▸ **What to do**:
Word for word, please restate the lines from the beginning of the data through the line in which "- destruct q" appears.

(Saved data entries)
Lemma normalize_steps_plain p : ∀ q, Forall plain q → Forall plain (foldl normalize_step q p).
Proof.
  induction p as [|c p IH]; intros q Hq; cbn [foldl]; [done|].
  apply IH. destruct c as [| | |n]; cbn [normalize_step]; [|done| |].
  - apply Forall_app. split; [done|]. apply Forall_singleton. by left.
  - destruct q as [|a q _] using rev_ind; [done|]. rewrite removelast_last. by apply Forall_app in Hq as [? _].
  - apply Forall_app. split; [done|]. apply Forall_singleton. right. by exists n.
Qed.

Lemma normalize_plain p : Forall plain (normalize_path p).
Proof. apply normalize_steps_plain. constructor. Qed.

Lemma normalize_steps_fixed p : ∀ q, Forall plain p → foldl normalize_step q p = q ++ p.
Proof.
  induction p as [|c p IH]; intros q Hp; cbn [foldl]; [by rewrite app_nil_r|].
  apply Forall_cons in Hp as [[->|[n ->]] Hp]; rewrite (IH _ Hp); cbn [normalize_step]; by rewrite <- app_assoc.
Qed.

Lemma normalize_fixed p : Forall plain p → normalize_path p = p.
Proof. apply (normalize_steps_fixed p []). Qed.

(** The base of a symlink check is a prefix only when it is normal itself. *)
Lemma strip_normalized real ns x :
  strip_prefix real (normalize_path real ++ (Normal <$> ns)) = Some x →
  normalize_path real = real ∧ x = Normal <$> ns.
Proof.
  intros E%strip_prefix_Some. assert (Forall plain real) as Hr.
  { assert (Forall plain (real ++ x)) as Hp.
    { rewrite <- E. apply Forall_app. split; [apply normalize_plain|].
      apply Forall_fmap, Forall_true. intros n. right. by exists n. }
    by apply Forall_app in Hp as [? _]. }
  rewrite (normalize_fixed _ Hr) in *. split; [done|]. by apply app_inv_head in E.
Qed.

(** ** The symlink check *)

Lemma symlink_metadata_snoc fs p n c l :
  walk false fs MAXSYMLINKS [] p = Some (c, l) → symlink_metadata fs (p ++ [Normal n]) = node_at fs (c ++ [n]).
Proof. intros Hw. unfold symlink_metadata. by rewrite last_snoc, removelast_last, Hw. Qed.

Lemma walk_snoc create fs p n c l :
  walk false fs MAXSYMLINKS [] p = Some (c, l) →
  walk create fs MAXSYMLINKS [] (p ++ [Normal n]) = walk create fs l c [Normal n].
Proof. intros Hw. rewrite walk_app by by right. by rewrite Hw. Qed.

Lemma exists_prefix fs p q : exists_ fs (p ++ q) = true → exists_ fs p = true.
Proof.
  rewrite !exists_canonicalize. unfold canonicalize. intros [x (r & Hr & _)%fmap_Some].
  destruct (walk_prefix _ _ _ _ _ _ Hr) as [r' ->]. by eexists.
Qed.

(** A path whose chain has no link below [p] is where it says it is. *)
Lemma check_chain_names fs ns : ∀ p c l,
  walk false fs MAXSYMLINKS [] p = Some (c, l) → exists_ fs (p ++ (Normal <$> ns)) = true →
  check_chain fs p (Normal <$> ns) = Ret tt →
  walk false fs MAXSYMLINKS [] (p ++ (Normal <$> ns)) = Some (c ++ ns, l).
Proof.
  induction ns as [|n ns IH]; intros p c l Hw He Hc; [by rewrite !app_nil_r|].
  cbn [fmap list_fmap check_chain] in *. replace (p ++ Normal n :: (Normal <$> ns)) with
    ((p ++ [Normal n]) ++ (Normal <$> ns)) in * by by rewrite <- app_assoc.
  replace (c ++ n :: ns) with ((c ++ [n]) ++ ns) by by rewrite <- app_assoc.
  pose proof (exists_prefix _ _ _ He) as He1. rewrite He1, (symlink_metadata_snoc _ _ _ _ _ Hw) in Hc.
  apply IH; [|done|].
  - rewrite (walk_snoc _ _ _ _ _ _ Hw), walk_cons.
    destruct (node_at fs (c ++ [n])) as [[|t|m]|]; try done; by rewrite walk_nil.
  - destruct (node_at fs (c ++ [n])) as [[|t|m]|]; done.
Qed.

(** Names that lead where they say pass the check. *)
Lemma check_chain_solid fs ns : ∀ p c l,
  walk false fs MAXSYMLINKS [] p = Some (c, l) → solid fs (c ++ ns) → check_chain fs p (Normal <$> ns) = Ret tt.
Proof.
  induction ns as [|n ns IH]; intros p c l Hw Hs; [done|]. cbn [fmap list_fmap check_chain].
  replace (c ++ n :: ns) with ((c ++ [n]) ++ ns) in Hs by by rewrite <- app_assoc.
  assert (solid fs (c ++ [n])) as (x & Hx & Hl).
  { clear IH. induction ns as [|m ns IH] using rev_ind; [by rewrite app_nil_r in Hs|].
    apply IH, (solid_parent _ _ m). by rewrite <- app_assoc. }
  assert (walk false fs MAXSYMLINKS [] (p ++ [Normal n]) = Some (c ++ [n], l)) as Hw1.
  { rewrite (walk_snoc _ _ _ _ _ _ Hw), walk_cons, Hx. destruct x as [|t|m]; [|by destruct (Hl t)|]; by rewrite walk_nil. }
  rewrite (symlink_metadata_snoc _ _ _ _ _ Hw), Hx. unfold exists_, canonicalize. rewrite Hw1. cbn.
  destruct x as [|t|m]; [|by destruct (Hl t)|]; by eapply IH.
Qed.

(** ** The walk to the closest ancestor *)

Lemma parent_snoc p n : parent (p ++ [Normal n]) = Some p.
Proof. unfold parent. by rewrite last_snoc, removelast_last. Qed.

Lemma file_name_snoc p n : file_name (p ++ [Normal n]) = Some n.
Proof. unfold file_name. by rewrite last_snoc. Qed.

Lemma closest_ancestor_answers fs fuel : ∀ p tail,
  (length p < fuel)%nat → ∃ o, closest_ancestor fs fuel p tail = Ret o.
Proof.
  induction fuel as [|fuel IH]; intros p tail Hf; [lia|]. cbn [closest_ancestor].
  destruct (exists_ fs p); [by eexists|].
  destruct p as [|c p _] using rev_ind; [by eexists|]. unfold file_name, parent. rewrite last_snoc, removelast_last.
  rewrite length_app in Hf. cbn [length] in Hf. destruct c; try by eexists. apply IH. lia.
Qed.

(** Below a directory there is, the walk stops at the longest part there is. *)
Lemma closest_ancestor_spec fs ns : ∀ fuel p tail,
  exists_ fs p = true → (length ns < fuel)%nat → ∃ k,
  closest_ancestor fs fuel (p ++ (Normal <$> ns)) tail =
    Ret (Some (p ++ (Normal <$> take k ns), tail ++ reverse (drop k ns))) ∧
  exists_ fs (p ++ (Normal <$> take k ns)) = true ∧
  ∀ n rest, drop k ns = n :: rest → exists_ fs ((p ++ (Normal <$> take k ns)) ++ [Normal n]) = false.
Proof.
  induction ns as [|n ns IH] using rev_ind; intros fuel p tail He Hf;
    (destruct fuel as [|fuel]; [lia|]); cbn [closest_ancestor].
  - rewrite app_nil_r, He. exists 0%nat. cbn. rewrite !app_nil_r. split; [done|]. split; [done|]. by intros ? ? [=].
  - rewrite fmap_app, app_assoc. cbn [fmap list_fmap].
    destruct (exists_ fs ((p ++ (Normal <$> ns)) ++ [Normal n])) eqn:En.
    + exists (length (ns ++ [n])). rewrite take_ge, drop_ge, fmap_app, app_assoc by lia. cbn.
      rewrite app_nil_r. split; [done|]. split; [done|]. by intros ? ? [=].
    + rewrite file_name_snoc, parent_snoc. rewrite length_app in Hf. cbn [length] in Hf.
      destruct (IH fuel p (tail ++ [n]) He ltac:(lia)) as (k & Hk & Hek & Hnext).
      assert (k ≤ length ns ∨ length ns < k)%nat as [Hle|Hgt] by lia.
      * exists k. rewrite Hk, take_app_le, drop_app_le, reverse_snoc, <- app_assoc by done.
        split; [done|]. split; [done|]. intros m rest Hd.
        destruct (drop k ns) as [|m' rest'] eqn:Ed; [|injection Hd as <- _; by eapply Hnext].
        injection Hd as <- _. rewrite take_ge by (apply (f_equal length) in Ed; rewrite length_drop in Ed; cbn in Ed; lia).
        done.
      * exists (length ns). rewrite Hk. rewrite (take_ge ns k), (drop_ge ns k) in * by lia.
        rewrite take_app_length, drop_app_length. split; [by rewrite reverse_nil, app_nil_r|]. split; [done|].
        by intros m rest [= <- _].
Qed.

(** ** What [resolve] answers *)

Lemma resolve_inv v fs vp op p :
  resolve v fs vp op = Ret p → ∃ m rel, resolve_textual v vp op = Ret (m, rel) ∧
    p = normalize_path (real_path m) ++ (Normal <$> rel) ∧ check_real_path v fs p m = Ret tt.
Proof.
  unfold resolve. destruct (resolve_textual v vp op) as [[m rel]|e| |]; try done. cbn [mbind outcome_bind].
  intros E. exists m, rel. split; [done|].
  assert ((if bool_decide (rel = []) then real_path m else join (real_path m) (Normal <$> rel)) =
          real_path m ++ (Normal <$> rel)) as Hj.
  { case_bool_decide as Hr; [by rewrite Hr, app_nil_r|]. by destruct rel. }
  rewrite Hj, normalize_app in E. destruct (_ && _); [done|].
  destruct (check_real_path _ _ _ _) as [[]|e| |] eqn:Ec; try done. injection E as <-. by split.
Qed.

▸ **Solution**:
Lemma normalize_steps_plain p : ∀ q, Forall plain q → Forall plain (foldl normalize_step q p).
Proof.
  induction p as [|c p IH]; intros q Hq; cbn [foldl]; [done|].
  apply IH. destruct c as [| | |n]; cbn [normalize_step]; [|done| |].
  - apply Forall_app. split; [done|]. apply Forall_singleton. by left.
  - destruct q as [|a q _] using rev_ind; [done|]. rewrite removelast_last. by apply Forall_app in Hq as [? _].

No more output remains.